Während die einen Skis und Snowboards zum Start hinauf schulterten, bretterten die andern durch die Tore in Richtung Ziel. (Bilder: pd)

Nach einem Jahr Unterbruch konnte die Piste am Inzenberg wieder präpariert und für den Start des sonntäglichen wintersportlichen Dorfspektakels freigegeben werden.

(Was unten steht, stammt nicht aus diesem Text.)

(* ===== verification/PolicyTests.v ===== *)
(** The unit tests of [policy/select.rs], [policy/measurements.rs] and
    [policy/preference.rs], on the reference decimals and generator.  The two of
    [select.rs]'s tests that count draws under fixed weights are in [DrawTests];
    default_rolling_share_never_exceeds_the_full_window_quota is left out, ten
    thousand windows in a row being too long to evaluate: the quota it
    checks is an invariant of [PolicyProps]. *)

From Stdlib Require Import ZArith SpecFloat.
From S2P Require Import Prelude Float64 RustDecimal RoutingProfile Json RefJson Preference Measurements Share Select TestKit.

#[local] Open Scope Z_scope.

(** ** select.rs *)

Module SelectTests.
#[local] Existing Instances RefDecimal.decimal RefRand.rand.

(** [zip] of the measurements, and [unwrap]. *)
Definition candidate (provider_id : string) (price priority : Z) (throughput latency : option f64)
    (healthy : bool) : Candidate :=
  let measurements :=
    match throughput, latency with
    | Some t, Some l => Some {| throughput_tokens_per_second := t; time_to_first_token_seconds := l |}
    | _, _ => None
    end in
  match Candidate_new provider_id (dec_of_Z price) dec_zero priority measurements healthy with
  | Ok c => c
  | Err _ => {| c_provider_id := "unwrap"; combined_price_per_mtok := dec_zero; c_priority := 0;
                Select.measurements := None; is_healthy := false |}
  end.

Definition config (price_ceiling : Z) (hysteresis : f64) (max_share : string) : PolicyConfig :=
  match PolicyConfig_new (dec_of_Z price_ceiling) hysteresis (decimal_of max_share) with
  | Ok c => c
  | Err _ => {| combined_price_ceiling_per_mtok := dec_zero; hysteresis_fraction := f64_zero; Select.max_share := dec_zero |}
  end.

Definition tracker (capacity : Z) : ShareTracker :=
  match ShareTracker_new capacity with Done (Ok t) => t | _ => {| capacity := 0; history := []; counts := ∅ |} end.

(** The provider selected, under [unwrap]. *)
Definition selects (candidates : list Candidate) (p : Preference) (config : PolicyConfig) (share : ShareTracker)
    (rng : StdRng) (provider : string) : Prop :=
  let! Done (Some c, _) := select_route candidates p config share rng in c_provider_id c = provider.

(** The providers of [n] draws in a row. *)
Fixpoint draws (n : nat) (candidates : list Candidate) (p : Preference) (config : PolicyConfig) (share : ShareTracker)
    (rng : StdRng) : outcome (list (option string)) :=
  match n with
  | O => Done []
  | S n =>
      select_route candidates p config share rng ≫= fun '(c, rng) =>
      draws n candidates p config share rng ≫= fun rest => Done (option_map c_provider_id c :: rest)
  end.

Definition tenth : f64 := f64_lit 1 10.
Definition f (n : Z) : option f64 := Some (f64_of_Z n).

Definition default_price_ceiling_excludes_a_faster_expensive_candidate : Prop :=
  let candidates :=
    [candidate "within-ceiling" 10 0 (f 20) (f 1) true;
     candidate "over-ceiling" 11 0 (f 2000) (Some tenth) true] in
  let! Done drawn := draws 1000 candidates Default (config 10 tenth "1") (tracker 100) (seed_from_u64 11) in
  forallb (fun provider => bool_decide (provider = Some "within-ceiling")) drawn = true.

Definition strict_sorts_return_the_best_healthy_candidate_with_stable_ties : Prop :=
  let candidates :=
    [candidate "unhealthy" 0 0 (f 10000) (f 0) false;
     candidate "price" 1 2 (f 10) (f 3) true;
     candidate "throughput" 2 1 (f 200) (f 2) true;
     candidate "latency" 3 0 (f 50) (Some tenth) true;
     candidate "unmeasured" 1 1 None None true] in
  let config := config 100 tenth "0.6" in
  let share := tracker 100 in
  let rng := seed_from_u64 23 in
  every (fun '(preference, expected_provider) => selects candidates preference config share rng expected_provider)
    [(Price, "unmeasured"); (Throughput, "throughput"); (Latency, "latency")] /\
  let tied :=
    [candidate "beta" 1 1 (f 100) (f 1) true;
     candidate "alpha" 1 1 (f 100) (f 1) true;
     candidate "later-priority" 1 2 (f 100) (f 1) true] in
  every (fun preference => selects tied preference config share rng "alpha") [Price; Throughput; Latency].

Definition free_balanced_candidates_are_finite_and_paid_candidates_never_win : Prop :=
  let candidates :=
    [candidate "free-a" 0 0 None None true; candidate "free-b" 0 1 None None true; candidate "paid" 1 0 None None true] in
  let! Done selected := draws 1000 candidates Balanced (config 100 tenth "0.6") (tracker 100) (seed_from_u64 29) in
  bool_decide (Some "free-a" ∈ selected) = true /\ bool_decide (Some "free-b" ∈ selected) = true /\
  bool_decide (Some "paid" ∈ selected) = false /\ bool_decide (None ∈ selected) = false.

Definition cold_start_uses_priority_and_empty_or_unhealthy_inputs_return_none : Prop :=
  let candidates := [candidate "later" 1 2 None None true; candidate "first" 1 1 None None true] in
  let unhealthy := [candidate "down" 1 0 (f 100) (f 1) false] in
  let config := config 100 tenth "0.6" in
  let share := tracker 100 in
  let rng := seed_from_u64 31 in
  selects candidates Default config share rng "first" /\
  matches!(select_route [] Default config share rng, Done (None, _)) /\
  matches!(select_route unhealthy Default config share rng, Done (None, _)).

Definition DECIMAL_MAX : RefDecimal.t := RefDecimal.Dec (2 ^ 96 - 1) 0.

Definition share_history_evicts_old_selections_and_invalid_inputs_are_rejected : Prop :=
  (let! Done s := record (tracker 3) "a" in
   let! Done s := record s "b" in
   let! Done s := record s "a" in
   let! Done s := record s "b" in
   (let! Done a := share s "a" in same_decimal a (decimal_of "0.3333333333333333333333333333")) /\
   (let! Done b := share s "b" in same_decimal b (decimal_of "0.6666666666666666666666666667")) /\
   incumbent_provider_id s = Some "b") /\
  matches!(ShareTracker_new 0, Done (Err ZeroCapacity)) /\
  matches!(PolicyConfig_new (dec_of_Z (-1)) tenth dec_one, Err NegativePriceCeiling) /\
  matches!(PolicyConfig_new dec_one S754_nan dec_one, Err InvalidHysteresis) /\
  matches!(PolicyConfig_new dec_one tenth dec_zero, Err InvalidMaxShare) /\
  matches!(Candidate_new "bad" (dec_of_Z (-1)) dec_zero 0 None true, Err NegativeInputPrice) /\
  matches!(Candidate_new "huge" DECIMAL_MAX dec_one 0 None true, Err PriceOverflow).

Example default_price_ceiling_holds : default_price_ceiling_excludes_a_faster_expensive_candidate.
Proof. run_test. Qed.
Example strict_sorts_hold : strict_sorts_return_the_best_healthy_candidate_with_stable_ties.
Proof. run_test. Qed.
Example free_balanced_hold : free_balanced_candidates_are_finite_and_paid_candidates_never_win.
Proof. run_test. Qed.
Example cold_start_holds : cold_start_uses_priority_and_empty_or_unhealthy_inputs_return_none.
Proof. run_test. Qed.
Example share_history_holds : share_history_evicts_old_selections_and_invalid_inputs_are_rejected.
Proof. run_test. Qed.
End SelectTests.

(** ** measurements.rs *)

Module MeasurementsTests.

Definition observation (tokens duration first : Z) : Observation :=
  {| completion_tokens := tokens; stream_duration := duration; time_to_first_token := first |}.
Definition secs (n : Z) : Z := n * 1000000000.
Definition millis (n : Z) : Z := n * 1000000.

Definition measured (tokens_per_second : Z) (seconds : f64) : ModelMeasurements :=
  {| throughput_tokens_per_second := f64_of_Z tokens_per_second; time_to_first_token_seconds := seconds |}.

Definition ewma_converges_to_exact_values_for_fixed_observations : Prop :=
  let! Ok (m, s) := observe store_default "provider-a" "vendor/model" (observation 100 (secs 1) (secs 1)) in
  m = measured 100 (f64_of_Z 1) /\
  let! Ok (m, s) := observe s "provider-a" "vendor/model" (observation 150 (secs 2) (millis 2250)) in
  m = measured 95 (f64_lit 5 4) /\
  let! Ok (m, s) := observe s "provider-a" "vendor/model" (observation 210 (secs 3) (millis 2500)) in
  m = measured 90 (f64_lit 3 2) /\
  get s "provider-a" "vendor/model" = Some (measured 90 (f64_lit 3 2)).

Definition unseen_pairs_are_isolated_and_invalid_observations_are_not_stored : Prop :=
  let! Ok (_, s) := observe store_default "provider-a" "vendor/model-a" (observation 50 (secs 1) (millis 500)) in
  get s "provider-a" "vendor/model-b" = None /\
  get s "provider-b" "vendor/model-a" = None /\
  observe s "provider-b" "vendor/model-b" (observation 50 0 (millis 500)) = Err ZeroStreamDuration /\
  get s "provider-b" "vendor/model-b" = None.

Definition beta_observations_do_not_change_production_measurements : Prop :=
  let! Ok (_, s) := observe_for store_default Beta "provider-a" "vendor/model" (observation 50 (secs 1) (millis 500)) in
  get s "provider-a" "vendor/model" = None /\
  is_some (get_for s Beta "provider-a" "vendor/model") = true.

Example ewma_holds : ewma_converges_to_exact_values_for_fixed_observations.
Proof. run_test. Qed.
Example unseen_pairs_hold : unseen_pairs_are_isolated_and_invalid_observations_are_not_stored.
Proof. run_test. Qed.
Example beta_observations_hold : beta_observations_do_not_change_production_measurements.
Proof. run_test. Qed.
End MeasurementsTests.

(** ** preference.rs *)

Module PreferenceTests.

(** A request, and what it should parse to. *)
Record Case : Type := {
  case_name : string;
  case_request : Value;
  case_expected : result PreferenceError RequestPreference
}.

Definition opus (p : Preference) : result PreferenceError RequestPreference :=
  Ok {| canonical_model := "anthropic/claude-opus-5"; preference := p |}.

Definition cases : list Case :=
  [{| case_name := "nitro suffix"; case_request := json "{'model': 'anthropic/claude-opus-5:nitro'}";
      case_expected := opus Throughput |};
   {| case_name := "floor suffix"; case_request := json "{'model': 'anthropic/claude-opus-5:floor'}";
      case_expected := opus Price |};
   {| case_name := "explicit price";
      case_request := json "{'model': 'anthropic/claude-opus-5', 'provider': {'sort': 'price'}}";
      case_expected := opus Price |};
   {| case_name := "explicit throughput";
      case_request := json "{'model': 'anthropic/claude-opus-5', 'provider': {'sort': 'throughput'}}";
      case_expected := opus Throughput |};
   {| case_name := "explicit latency";
      case_request := json "{'model': 'anthropic/claude-opus-5', 'provider': {'sort': 'latency'}}";
      case_expected := opus Latency |};
   {| case_name := "explicit body preference overrides suffix";
      case_request := json "{'model': 'anthropic/claude-opus-5:nitro', 'provider': {'sort': 'latency'}}";
      case_expected := opus Latency |};
   {| case_name := "no preference"; case_request := json "{'model': 'anthropic/claude-opus-5'}";
      case_expected := opus Default |};
   {| case_name := "unknown sort";
      case_request := json "{'model': 'anthropic/claude-opus-5', 'provider': {'sort': 'quality'}}";
      case_expected := Err InvalidSort |};
   {| case_name := "non-string sort";
      case_request := json "{'model': 'anthropic/claude-opus-5', 'provider': {'sort': 7}}";
      case_expected := Err InvalidSort |};
   {| case_name := "advanced object sort";
      case_request := json "{'model': 'anthropic/claude-opus-5',
                             'provider': {'sort': {'by': 'throughput', 'partition': 'model'}}}";
      case_expected := Err InvalidSort |}].

(** The result, and the model the request is left with. *)
Definition routing_preferences_follow_suffix_and_body_precedence : Prop :=
  every (fun case =>
    let! Done parsed := parse_request (case_request case) in
    match parsed, case_expected case with
    | Ok (preference, request), Ok expected =>
        preference = expected /\ index "model" request = JString (canonical_model expected)
    | Err e, Err expected => e = expected
    | _, _ => False
    end) cases.

Definition normalization_preserves_reasoning_and_unrelated_request_fields : Prop :=
  let original := json "{
      'model': 'anthropic/claude-opus-5:nitro',
      'messages': [{'role': 'user', 'content': 'hello'}],
      'reasoning': {'effort': 'high'},
      'tools': [{'type': 'function', 'function': {'name': 'lookup'}}],
      'provider': {'sort': 'price', 'ignore': ['provider-a']},
      'custom': {'arbitrary_precision': 123456789012345678901234567890}
    }" in
  let! Done (Ok (parsed, request)) := parse_request original in
  preference parsed = Price /\
  index "model" request = JString "anthropic/claude-opus-5" /\
  every (fun field => index field request = index field original /\ is_some (value_get field original) = true)
    ["messages"; "reasoning"; "tools"; "provider"; "custom"].

Definition invalid_sort_has_clear_bad_request_response : Prop :=
  preference_error_response InvalidSort =
  (400, json "{'error': {'message': 'provider.sort must be one of: price, throughput, latency'}}").

Example routing_preferences_hold : routing_preferences_follow_suffix_and_body_precedence.
Proof. run_test. Qed.
Example normalization_holds : normalization_preserves_reasoning_and_unrelated_request_fields.
Proof. run_test. Qed.
Example invalid_sort_holds : invalid_sort_has_clear_bad_request_response.
Proof. run_test. Qed.
End PreferenceTests.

45 Rennläuferinnen und Rennläufer hatten sich in zwei Kategorien für die Teilnahme eingeschrieben. Bereits der Aufstieg zum Start hat es jeweils in sich. Während sich die Sportlerinnen und Sportler anderswo mit Liften oder Bahnen transportieren lassen, geht es in Wolfertswil entlang des Pistenrands zu Fuss in die Höhe. Die kalten Temperaturen sorgten dafür, dass die Ski- und Snowboarder in rasanter Fahrt dem Ziel zusteuerten und entsprechend gute Zeiten fuhren.

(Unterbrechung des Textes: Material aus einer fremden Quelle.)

(* ===== verification/ProductionTests.v ===== *)
(** [tests/production_registry.rs]: what the registry the service is shipped
    with makes of requests, costs and the sidecar's failover targets.  The
    routing is the same whatever the generator's seed.  The test that restates
    the registry field by field is left out (checked_registry_activates_reviewed_routes);
    the compiled configuration is read without its YAML. *)

From Stdlib Require Import ZArith.
From S2P Require Import Prelude Float64 RustDecimal RoutingProfile Registry Json RefJson Preference.
From S2P Require Import Measurements Share Select Config Routing Pricing SidecarConfig TestKit Documents.

#[local] Open Scope Z_scope.

Module ProductionTests.
#[local] Existing Instances RefDecimal.decimal RefRand.rand.

(** [RoutingPolicy::from_registry]; its seed is the process's. *)
Definition reviewed_routing (seed : StdRng) : option (RoutingPolicy * RoutingState) :=
  match RoutingConfig_new (dec_of_Z 100) (f64_lit 1 10) dec_one 100 with
  | Done (Ok config) => ok (from_registry_with_rng checked_registry config seed)
  | _ => None
  end.

(** A request routed, and the provider, the model name and the fallbacks it gets. *)
Record Routed : Type := {
  r_profile : RoutingProfile;
  r_endpoint : CompletionEndpoint;
  r_request : string;
  r_provider : string;
  r_model : string;
  r_fallbacks : list string
}.

(** The requests of a test, one after the other on one policy. *)
Definition all_routed (seed : StdRng) (rs : list Routed) : Prop :=
  let! Some (routing, state) := reviewed_routing seed in
  every_from (fun r state next =>
      let! Done o := route_for_endpoint routing store_default state (r_profile r) (r_endpoint r) (json (r_request r)) in
      (let! Ok decision := ro_result o in
       selected_provider decision = r_provider r /\
       fallback_models decision = r_fallbacks r /\
       has_alternatives decision = match r_fallbacks r with [] => false | _ => true end) /\
      index "model" (ro_request o) = JString (r_model r) /\ next (ro_state o))
    rs state (fun _ => True).

Definition rejected (seed : StdRng) (profile : RoutingProfile) (request : string) (e : RouteRequestError) : Prop :=
  let! Some (routing, state) := reviewed_routing seed in
  let! Done o := route routing store_default state profile (json request) in ro_result o = Err e.

Definition kimi_request : string := "{'model': 'moonshotai/kimi-k3', 'provider': {'sort': 'price'}}".
Definition kimi (profile : RoutingProfile) (endpoint : CompletionEndpoint) (request : string) : Routed :=
  {| r_profile := profile; r_endpoint := endpoint; r_request := request; r_provider := "openrouter";
     r_model := "openrouter/moonshotai/kimi-k3"; r_fallbacks := [] |}.
Definition kimi_modal (profile : RoutingProfile) : Routed :=
  {| r_profile := profile; r_endpoint := Chat; r_request := kimi_request; r_provider := "modal";
     r_model := "modal/moonshotai/kimi-k3"; r_fallbacks := ["openrouter/moonshotai/kimi-k3"] |}.

Definition routing_policy_selects_modal_in_both_profiles_and_rejects_provider_selection : Prop :=
  forall seed,
  all_routed seed
    [kimi_modal Production; kimi_modal Beta;
     kimi Beta Chat "{'model': 'moonshotai/kimi-k3', 'provider': {'sort': 'price'}, 'top_p': 0.949}";
     kimi Beta Legacy "{'model': 'moonshotai/kimi-k3', 'provider': {'sort': 'price'}, 'top_p': 0.95}";
     kimi Beta Chat "{'model': 'moonshotai/kimi-k3', 'provider': {'sort': 'price'}, 'stream': true, 'top_p': 0.95}"] /\
  rejected seed Beta "{'model': 'modal/moonshotai/kimi-k3', 'provider': {'sort': 'price'}}" UnknownModel /\
  every (fun field =>
      rejected seed Beta ("{'model': 'moonshotai/kimi-k3', 'provider': {'" +:+ field +:+ "': ['modal']}}")
        UnsupportedProviderOverride)
    ["only"; "ignore"; "order"].

Definition llama_request : string := "{'model': 'meta-llama/llama-3.3-70b-instruct', 'provider': {'sort': 'price'}}".
Definition llama (profile : RoutingProfile) (request : string) : Routed :=
  {| r_profile := profile; r_endpoint := Chat; r_request := request; r_provider := "deepinfra";
     r_model := "deepinfra/meta-llama/llama-3.3-70b-instruct";
     r_fallbacks := ["openrouter/meta-llama/llama-3.3-70b-instruct"] |}.

Definition routing_policy_selects_deepinfra_in_both_profiles_with_openrouter_fallback : Prop :=
  forall seed,
  all_routed seed
    [llama Production llama_request; llama Beta llama_request;
     llama Production
       "{'model': 'meta-llama/llama-3.3-70b-instruct', 'provider': {'sort': 'price'}, 'routing_profile': 'beta'}";
     {| r_profile := Beta; r_endpoint := Legacy; r_request := llama_request; r_provider := "openrouter";
        r_model := "openrouter/meta-llama/llama-3.3-70b-instruct"; r_fallbacks := [] |}].

Definition glm (profile : RoutingProfile) (request : string) : Routed :=
  {| r_profile := profile; r_endpoint := Chat; r_request := request; r_provider := "deepinfra-glm";
     r_model := "deepinfra-glm/z-ai/glm-5.2"; r_fallbacks := ["blackbox/z-ai/glm-5.2"; "openrouter/z-ai/glm-5.2"] |}.

Definition routing_policy_orders_deepinfra_blackbox_and_openrouter_for_glm : Prop :=
  forall seed,
  all_routed seed
    [glm Production "{'model': 'z-ai/glm-5.2'}"; glm Beta "{'model': 'z-ai/glm-5.2'}";
     {| r_profile := Beta; r_endpoint := Chat; r_request := "{'model': 'z-ai/glm-5.2', 'provider': {'sort': 'price'}}";
        r_provider := "openrouter"; r_model := "openrouter/z-ai/glm-5.2";
        r_fallbacks := ["deepinfra-glm/z-ai/glm-5.2"; "blackbox/z-ai/glm-5.2"] |};
     {| r_profile := Beta; r_endpoint := Legacy; r_request := "{'model': 'z-ai/glm-5.2'}";
        r_provider := "openrouter"; r_model := "openrouter/z-ai/glm-5.2"; r_fallbacks := [] |};
     glm Production "{'model': 'z-ai/glm-5.2', 'routing_profile': 'beta'}"].

(** ** Prices *)

Definition prices_of (provider slug : string) : option ProviderPrices :=
  ok (PriceTable_from_registry checked_registry) ≫= fun table => PriceTable_get table provider slug.

Definition prices_are (prices : ProviderPrices) (input output : string) (cached : option string) : Prop :=
  same_decimal (mp_input_price_per_mtok (provider_cost prices)) (decimal_of input) /\
  same_decimal (mp_output_price_per_mtok (provider_cost prices)) (decimal_of output) /\
  match provider_cached_input_price_per_mtok prices, cached with
  | Some c, Some e => same_decimal c (decimal_of e)
  | None, None => True
  | _, _ => False
  end.

Definition tokens (prompt completion : Z) : Usage := {| prompt_tokens := prompt; completion_tokens := completion |}.
Definition costs (o : outcome decimal) (text : string) : Prop := let! Done c := o in dec_to_string c = text.
Definition provider_costs (o : outcome (option decimal)) (text : option string) : Prop :=
  let! Done c := o in option_map dec_to_string c = text.

Definition kimi_cached_provider_cost_is_exact_and_provider_independent : Prop :=
  let usage := tokens 1000 100 in
  let! Some modal := prices_of "modal" "moonshotai/kimi-k3" in
  let! Some openrouter := prices_of "openrouter" "moonshotai/kimi-k3" in
  costs (cost_usd (provider_cost modal) usage) "0.0045000000" /\
  every (fun prices =>
      prices_are prices "3.00" "15.00" (Some "0.30") /\
      provider_costs (provider_cost_usd prices usage (Some 600)) (Some "0.0028800000") /\
      provider_costs (provider_cost_usd prices usage None) None /\
      provider_costs (provider_cost_usd prices usage (Some 1001)) None)
    [openrouter; modal].

Definition blackbox_glm_cost_is_exact : Prop :=
  let usage := tokens 17 4 in
  let! Some blackbox := prices_of "blackbox" "z-ai/glm-5.2" in
  prices_are blackbox "1.40" "4.40" (Some "0.14") /\
  provider_costs (provider_cost_usd blackbox usage (Some 16)) (Some "0.0000212400") /\
  costs (cost_usd (provider_cost blackbox) usage) "0.0000414000" /\
  provider_costs (provider_cost_usd blackbox usage None) None /\
  provider_costs (provider_cost_usd blackbox usage (Some 18)) None.

Definition direct_and_fallback_routes_keep_exact_provider_costs : Prop :=
  let usage := tokens 3962 214 in
  let! Some direct := prices_of "deepinfra" "meta-llama/llama-3.3-70b-instruct" in
  let! Some fallback := prices_of "openrouter" "meta-llama/llama-3.3-70b-instruct" in
  prices_are direct "0.10" "0.32" None /\ prices_are fallback "0.13" "0.40" None /\
  costs (cost_usd (provider_cost fallback) usage) "0.0006006600" /\
  costs (cost_usd (provider_cost direct) usage) "0.0004646800".

(** ** The compiled sidecar *)

(** A route as the tests read it: URL, model, credential and served provider. *)
Definition route_is (config : AgentGatewayConfig) (name url model key served : string) : Prop :=
  let! Some r := find_b (fun r => String.eqb (mr_name r) name) (llm_models (llm config)) in
  mr_provider r = "openAI" /\ mp_base_url (mr_params r) = url /\ mp_model (mr_params r) = model /\
  mo_model (mr_overrides r) = model /\ mp_api_key (mr_params r) = key /\
  hm_set (mr_response_headers r) = [("x-seren-served-provider", served)] /\
  consecutive_failures (eviction (mr_health r)) = 1 /\ duration (eviction (mr_health r)) = "60s".

(** The failover targets of a slug, in both profiles. *)
Definition targets_are (config : AgentGatewayConfig) (slug : string) (expected : list (string * Z)) : Prop :=
  every (fun profile =>
      let! Some m := find_b (fun m => String.eqb (vm_name m) (sidecar_alias profile slug)) (virtual_models (llm config)) in
      (fun t => (vt_model t, vt_priority t)) <$> targets (failover (vm_routing m)) = expected)
    [Production; Beta].

Definition compiled_sidecar_keeps_modal_internal_with_openrouter_fallback : Prop :=
  let! Ok config := build_config checked_registry options_default in
  route_is config "modal/moonshotai/kimi-k3" "https://inference.us-west.modal.direct/v1"
    "serendb--ep-seren-kimi-k3-beta-server.us-west.modal.direct" "$SEREN_ROUTER_KEY_MODAL" "modal" /\
  targets_are config "moonshotai/kimi-k3"
    [("modal/moonshotai/kimi-k3", 0); ("openrouter/moonshotai/kimi-k3", 255)].

Definition compiled_sidecar_keeps_deepinfra_in_both_profiles_with_openrouter_fallback : Prop :=
  let! Ok config := build_config checked_registry options_default in
  route_is config "deepinfra/meta-llama/llama-3.3-70b-instruct" "https://api.deepinfra.com/v1/openai"
    "meta-llama/Llama-3.3-70B-Instruct-Turbo" "$SEREN_ROUTER_KEY_DEEPINFRA" "deepinfra" /\
  targets_are config "meta-llama/llama-3.3-70b-instruct"
    [("deepinfra/meta-llama/llama-3.3-70b-instruct", 1); ("openrouter/meta-llama/llama-3.3-70b-instruct", 255)].

Definition compiled_sidecar_keeps_blackbox_in_both_profiles_with_openrouter_fallback : Prop :=
  let! Ok config := build_config checked_registry options_default in
  route_is config "blackbox/z-ai/glm-5.2" "https://api.blackbox.ai/v1" "z-ai/glm-5.2"
    "$SEREN_ROUTER_KEY_BLACKBOX" "blackbox" /\
  route_is config "deepinfra-glm/z-ai/glm-5.2" "https://api.deepinfra.com/v1/openai" "zai-org/GLM-5.2"
    "$SEREN_ROUTER_KEY_DEEPINFRA_GLM" "deepinfra-glm" /\
  targets_are config "z-ai/glm-5.2"
    [("deepinfra-glm/z-ai/glm-5.2", 0); ("blackbox/z-ai/glm-5.2", 1); ("openrouter/z-ai/glm-5.2", 255)].

Example modal_routing_holds : routing_policy_selects_modal_in_both_profiles_and_rejects_provider_selection.
Proof. intros seed. run_test. Qed.
Example deepinfra_routing_holds : routing_policy_selects_deepinfra_in_both_profiles_with_openrouter_fallback.
Proof. intros seed. run_test. Qed.
Example glm_routing_holds : routing_policy_orders_deepinfra_blackbox_and_openrouter_for_glm.
Proof. intros seed. run_test. Qed.
Example kimi_cost_holds : kimi_cached_provider_cost_is_exact_and_provider_independent.
Proof. run_test. Qed.
Example blackbox_cost_holds : blackbox_glm_cost_is_exact.
Proof. run_test. Qed.
Example direct_cost_holds : direct_and_fallback_routes_keep_exact_provider_costs.
Proof. run_test. Qed.
Example modal_sidecar_holds : compiled_sidecar_keeps_modal_internal_with_openrouter_fallback.
Proof. run_test. Qed.
Example deepinfra_sidecar_holds : compiled_sidecar_keeps_deepinfra_in_both_profiles_with_openrouter_fallback.
Proof. run_test. Qed.
Example blackbox_sidecar_holds : compiled_sidecar_keeps_blackbox_in_both_profiles_with_openrouter_fallback.
Proof. run_test. Qed.
End ProductionTests.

Dies ganz zur Freude des Publikums, das den Zielraum bevölkerte und die Sonnenstrahlen genoss, die hin und wieder durch die Wolken drangen. Für die durstigen Rennfahrer oder einfach zum Geniessen bot die Schneebar ein verführerisches Angebot und einen Platz zum «höckle» an.

Wanderpokal gesichert

Es blieb bis zur Rangverkündigung spannend. Insbesondere bei den Erwachsenen wurde erst am Schluss klar, wer gewonnen hatte. Für sie galt es, die beiden Läufe mit einer möglichst geringen zeitlichen Differenz zu fahren. Als schnellste Schülerin, beziehungsweise schnellster Schüler konnten Joana Hungerbühler (Jahrgang 2003) und Noah Scherrer (Jahrgang 2004) den Wanderpokal nach Hause nehmen. Beim Differenzler gewann Aaron Scherrer, mit 13 Jahren jüngster Teilnehmer, auf dem Snowboard.

Erster Rang trotz längster Zeit

Erster Rang trotz längster Zeit Eigentlich hätten, in der Kategorie 2014 und jüngere, Ladina, Leana und Mina Rutz die Nasen vorn gehabt. Als Sieger ausgerufen wurde jedoch Remo Eisenring. Denn dieser hatte die Piste als einziger der Jüngsten allein und nicht im «Elterntaxi»-Stil absolviert.

Keiner zu klein, um ein Nachwuchs-Rennfahrer zu sein.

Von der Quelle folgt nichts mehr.